The British Effect on South Indian Weaving 2019-05-25T20:48:59+05:30

This post is a look at how the British Raj decimated the South Indian weaving community. In the next post I will be looking at some of Tamil Nadu’s textiles and how they have declined in the last two centuries.

Since ancient times, textiles were important trade items exported from India. For example at Poompuhar, also called Kaveripoompattinam, located at the mouth of the Kaveri, fine cotton textiles, silks, painted and printed cottons, carpets and cushions were traded in vast quantities to Southeast Asia and ancient Rome. In Rome, Indian textiles were supposedly purchased for their weight in gold.

However, the Industrial Revolution gave rise to the English textile industry, and with the British conquest of the subcontinent, punitive measures were taken to reduce the competitiveness of Indian textiles and give British industry a boost.

By combining political and financial power, the British East India Company was able to raise its profit margins at the expense of weavers’ wellbeing.
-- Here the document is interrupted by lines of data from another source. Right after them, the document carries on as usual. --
(** The table never cuts a field: a line is as long as its padded fields
    and separators together.  When every field fits its column the
    address starts at column 101, under the [URL] of the header. *)
Theorem row_line_layout r :
  String.length (row_line r) =
    (Nat.max 32 (String.length (name r)) + Nat.max 24 (String.length (owner r))
     + Nat.max 10 (String.length (pulls r))
     + Nat.max 7 (String.length (Text.str_int (stars r)))
     + Nat.max 22 (String.length (last_updated r)) + 6
     + String.length (url r))%nat /\
  ((String.length (name r) <= 32)%nat -> (String.length (owner r) <= 24)%nat ->
   (String.length (pulls r) <= 10)%nat ->
   (String.length (Text.str_int (stars r)) <= 7)%nat ->
   (String.length (last_updated r) <= 22)%nat ->
   String.substring 101 (String.length (url r)) (row_line r) = url r /\
   String.substring 101 3 HEADER = "URL").
Proof.
  split.
  - unfold row_line.
    rewrite !length_append, !length_ljust, length_rjust. simpl String.length. lia.
  - intros H1 H2 H3 H4 H5. split; [|done].
    unfold row_line.
    set (pre := ljust 32 (name r) +:+ " " +:+ ljust 24 (owner r) +:+ " "
                +:+ ljust 10 (pulls r) +:+ " " +:+ rjust 7 (Text.str_int (stars r))
                +:+ "  " +:+ ljust 22 (last_updated r) +:+ " ").
    assert (String.length pre = 101%nat) as Hpre.
    { subst pre. rewrite !length_append, !length_ljust, length_rjust.
      simpl String.length. lia. }
    replace (ljust 32 (name r) +:+ " " +:+ ljust 24 (owner r) +:+ " "
             +:+ ljust 10 (pulls r) +:+ " " +:+ rjust 7 (Text.str_int (stars r))
             +:+ "  " +:+ ljust 22 (last_updated r) +:+ " " +:+ url r)
      with (pre +:+ url r).
    + rewrite <- Hpre. apply substring_app_r.
    + subst pre. by rewrite !RxRun.app_assoc.
Qed.
(** * Surveying the Deep: figure scripts

    A shallow embedding of the two figure scripts of the repository,
    [techniques.py] (stacked bar chart of publications per year and
    technique) and [heatmap.py] (log-density heatmap of image origins),
    together with the properties their specification states.

    Conventions of the embedding.
    - A pandas frame is a list of rows; a frame grouped by year is a list of
      (year, sums) pairs kept in ascending year order, as [groupby] returns it.
    - Integer columns hold int64 values, as integers ([Z]) whose sums wrap
      around.
    - Numbers produced by true division are binary64 floats: rationals ([Q],
      kept in lowest terms) rounded to 53 bits after every operation, extended
      with the IEEE special values that numpy returns for a zero denominator.
    - Coordinates are exact rationals; the values of the log grid are reals.
    - A Python exception is the [Raise] branch of [result]. *)

From Stdlib Require Import List ZArith QArith Qreduction Qminmax Qround Qabs.
From Stdlib Require Import Qpower String Bool Lia.
From Stdlib Require Import Sorted Permutation Reals Lqa.
Import ListNotations.

(** ** Exceptions and results *)

Inductive exn : Type :=
| ValueError (msg : string)
| TypeError (msg : string)
| ZeroDivisionError (msg : string).

Inductive result (A : Type) : Type :=
| Ok (a : A)
| Raise (e : exn).

Arguments Ok {A} a.
Arguments Raise {A} e.

Definition bind {A B : Type} (m : result A) (k : A -> result B) : result B :=
  match m with
  | Ok a => k a
  | Raise e => Raise e
  end.

Notation "x <- m ;; k" := (bind m (fun x => k))
  (at level 61, m at next level, right associativity).

(** ** 64-bit integers

    pandas holds an integer column as int64 and adds without an overflow
    check: a sum is reduced modulo 2^64 into the range of int64. *)

Definition wrap (z : Z) : Z :=
  ((z + 2 ^ 63) mod 2 ^ 64 - 2 ^ 63)%Z.

Definition wadd (a b : Z) : Z := wrap (a + b).
Definition findLowestPrice (city : jsstring) (checkinStr : option jsstring)
  : M result :=
  dates <- liftOutcome (withinThisYearFiveNights tz Date_parse now checkinStr) ;;
  let '(dtIn, dtOut) := dates in
  call (launch_ok w) "chromium.launch" Launched ;;;
  call (newContext_ok w) "browser.newContext" ContextOpened ;;;
  call (newPage_ok w) "context.newPage" PageOpened ;;;
  call (goto_ok w) "page.goto" (Navigated city (fmtDate dtIn) (fmtDate dtOut)) ;;;
  tryCatch (call (openResult_ok w) "click" ResultOpened)
           (fun _ =>
              call (close_ok w) "browser.close" Closed ;;;
              throw (CouldNotOpenHotel city)) ;;;
  let hotelName :=
    match heading w with
    | Some h => trim h
    | None => js "Unknown Hotel"
    end in
  rs <- match rows w with
        | Some rs => ret rs
        | None => throw (HostError "rows.count")
        end ;;
  let providers := scrapeRows (visitedRows rs) in
  let lowest := lowest providers in
  call (close_ok w) "browser.close" Closed ;;;
  ret {| query_city := city;
         checkin := fmtDate dtIn;
         checkout := fmtDate dtOut;
         nights := 5;
         hotel_name := hotelName;
         hotel_rating := rating w;
         hotel_stars := 5;
         res_lowest := lowest;
         res_all_providers := all_providers providers |}.

(** One run from an untouched browser. *)
Definition run (city : jsstring) (checkinStr : option jsstring)
  : outcome result * list event :=
  findLowestPrice city checkinStr [].

End Run.

(** The browser is held at the end of a run when it was launched and never
    closed. *)
Definition browserLeftOpen (tr : list event) : bool :=
  existsb (fun e => match e with Launched => true | _ => false end) tr
  && negb (existsb (fun e => match e with Closed => true | _ => false end) tr).

(** Worlds for concrete runs: everything up to the navigation succeeds,
    and the rest is as given. *)
Definition worldWith (goto_ok openResult_ok : bool)
  (rows : option (list row)) : world :=
  mkWorld true true true goto_ok openResult_ok None None rows true.

(** A text of two lines. *)
Definition twoLines (first second : string) : jsstring :=
  js first ++ 10%N :: js second.

Definition sampleRows : list row :=
  [mkRow (Some (twoLines "Expedia" "$1,100 total")) None;
   mkRow None None;
   mkRow (Some (js "no price in this row")) None;
   mkRow (Some (twoLines "Agoda" "from $120")) None;
   mkRow (Some (twoLines "Agoda" "from $150")) None].

Definition quoteOfRow (name second : string) (price : Z) : Quote.t :=
  {| Quote.provider := js name;
     Quote.price_value := Num (inject_Z price);
     Quote.currency := js "$";
     Quote.url := None;
     Quote.raw_text := twoLines name second |}.

(** The errors of the stay-window check, the spec's [InvalidDateError]. *)
Definition isInvalidDate (e : error) : bool :=
  match e with
  | InvalidCheckin => true
  | CheckinNotInFuture => true
  | CheckinNotThisYear _ => true
  | _ => false
  end.

(** A row of 61 letters and a price: the first line is too long and names
    no brand. *)
Definition longRow : jsstring := repeat 120%N 61 ++ js " $100".

(** Every amount of the list is a number. *)
Definition allNumeric (l : list Quote.t) : Prop :=
  Forall (fun p => numeric p = true) l.

(** The [reduce] of [lowestOf] from an arbitrary first value. *)
Definition pick (acc : Quote.t) (l : list Quote.t) : Quote.t :=
  fold_left (fun min p => if cheaper p min then p else min) l acc.

(** What the loop over [providers] maintains: the keys of the map are the
    keys met so far in order of first appearance, and each entry holds the
    first minimum of its group. *)
Definition dedupInv (m : Map) (l : list Quote.t) : Prop :=
  map fst m = firstSeenKeys l
  /\ Forall (fun e => keyOf (snd e) = fst e
                      /\ isFirstMin (snd e) (group (fst e) l)) m.

(* ------------------------------------------------------------------ *)
(** ** Tactics *)

(** Linear arithmetic with division and remainder by constants. *)
Ltac zdiv := Z.to_euclidean_division_equations; lia.

(** Decides the comparisons of a goal one at a time from the bounds at
    hand. *)
Ltac nsettle :=
  repeat match goal with
         | |- context [(?a =? ?b)%N] =>
           first [ replace (a =? b)%N with false
                     by (symmetry; apply N.eqb_neq; lia)
                 | replace (a =? b)%N with true
                     by (symmetry; apply N.eqb_eq; lia) ]
         | |- context [(?a <=? ?b)%N] =>
           first [ replace (a <=? b)%N with false
                     by (symmetry; apply N.leb_gt; lia)
                 | replace (a <=? b)%N with true
                     by (symmetry; apply N.leb_le; lia) ]
         end;
  try reflexivity.

(** Splits on every comparison of code units in sight. *)
Ltac ncases :=
  repeat match goal with
         | |- context [(?a =? ?b)%N] => destruct (N.eqb_spec a b)
         | |- context [(?a <=? ?b)%N] => destruct (N.leb_spec a b)
         | H : context [(?a =? ?b)%N] |- _ => destruct (N.eqb_spec a b)
         | H : context [(?a <=? ?b)%N] |- _ => destruct (N.leb_spec a b)
         end;
  cbn in *; try reflexivity; try discriminate; try lia.

(* ------------------------------------------------------------------ *)
(** ** Notions used to state further properties *)

(** A currency as the pattern can capture it: one of the five symbols, or
    three units that are a code up to ASCII case. *)
Definition recognizedCurrency (cur : jsstring) : bool :=
  match cur with
  | [c] => isCurrencySymbol c
  | [_; _; _] => existsb (startsWithCI cur) currencyCodes
  | _ => false
  end.

(** A unit at which group 1 cannot begin: not a symbol and, up to case, not
    the first letter of a code (U, E, G, J, I). *)
Definition noCurrencyStart (c : N) : bool :=
  negb (isCurrencySymbol c)
  && negb (existsb (fun p => (canonicalize c =? p)%N)
                   [85%N; 69%N; 71%N; 74%N; 73%N]).

Definition isDigitOrComma (c : N) : bool := isDigit c || (c =? 44)%N.

(** The text does not go on with a digit, a comma or a point. *)
Definition endsToken (rest : jsstring) : bool :=
  match rest with
  | [] => true
  | c :: _ => negb (isPriceChar c)
  end.

Definition isClosed (e : event) : bool :=
  match e with
  | Closed => true
  | _ => false
  end.

(* ================================================================== *)
(** * The embedding on concrete values *)
(* ================================================================== *)

Example js_currency_symbols :
  js "₹$€£¥" = [8377%N; 36%N; 8364%N; 163%N; 165%N].
Proof. reflexivity. Qed.

Example trim_both_ends : trim (9%N :: js "  Agoda  " ++ [13%N; 10%N]) = js "Agoda".
Proof. reflexivity. Qed.
(** * render-md: the text pipeline of [src/App.tsx]

    [normalizeMarkdown] and [splitIntoPages] are written with JavaScript
    regular expressions.  The development embeds
    - JavaScript strings as lists of UTF-16 code units,
    - the backtracking matcher of ECMAScript (continuation-passing, as in
      the language definition) for the pattern constructs the file uses,
    - [String.prototype.replace] with a global pattern,
      [String.prototype.split] with a pattern, [String.prototype.trim],
    and then the two functions of the file on top of them.  The sheets
    that [App] renders from the pages are embedded as data. *)

From Stdlib Require Import Ascii String.
From Stdlib Require Import List NArith ZArith Arith Bool Lia.
Import ListNotations.

(** ** Strings *)

(** A UTF-16 code unit (a number below 2^16; no theorem needs the
    bound). *)
Definition cu := N.

(** A JavaScript string: its sequence of code units. *)
Definition jsstring := list cu.

(** An ASCII literal as a JavaScript string. *)
Definition js (s : string) : jsstring :=
  map N_of_ascii (list_ascii_of_string s).

Definition LF : cu := 0x0A%N.
Definition TAB : cu := 0x09%N.
Definition DQUOTE : cu := 0x22%N.
Definition SQUOTE : cu := 0x27%N.
Definition BOM : cu := 0xFEFF%N.
Definition ZWSP : cu := 0x200B%N.

(** The Thai word of the chapter-heading rule, as the six code units of the
    source literal: U+0E15 U+0E2D U+0E19 U+0E17 U+0E35 U+0E48. *)
Definition thai_chapter : jsstring :=
  [0x0E15; 0x0E2D; 0x0E19; 0x0E17; 0x0E35; 0x0E48]%N.

(** LineTerminator: LF, CR, LS, PS. *)
Definition isLineTerminator (c : cu) : bool :=
  ((c =? 0x0A) || (c =? 0x0D) || (c =? 0x2028) || (c =? 0x2029))%N.

(** WhiteSpace: TAB, VT, FF, ZWNBSP and the space separators (category Zs). *)
Definition isWhiteSpace (c : cu) : bool :=
  ((c =? 0x09) || (c =? 0x0B) || (c =? 0x0C) || (c =? 0xFEFF)
   || (c =? 0x20) || (c =? 0xA0) || (c =? 0x1680)
   || ((0x2000 <=? c) && (c <=? 0x200A))
   || (c =? 0x202F) || (c =? 0x205F) || (c =? 0x3000))%N.

(** What [\s] matches and what [trim] strips: WhiteSpace or LineTerminator. *)
Definition isSpace (c : cu) : bool := isWhiteSpace c || isLineTerminator c.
In South India for example, prior to the entry of the Company, weavers had great leeway and bargaining rights with respect to merchant intermediaries. After British conquest however, the Company maintained a monopoly on textile purchase and later on, even placed tariffs on locally produced cloth, undermining the market power, mobility and the contractual flexibility of weavers.

By the 1800s, the Indian market was dominated by machine-made cloth from Manchester and Lancashire. A series of famines in India then sounded the death knell for Indian weaver. Lord Bentinck, the Governor of India in the 1830s, said that “the bones of the weavers are bleaching the plains of India.”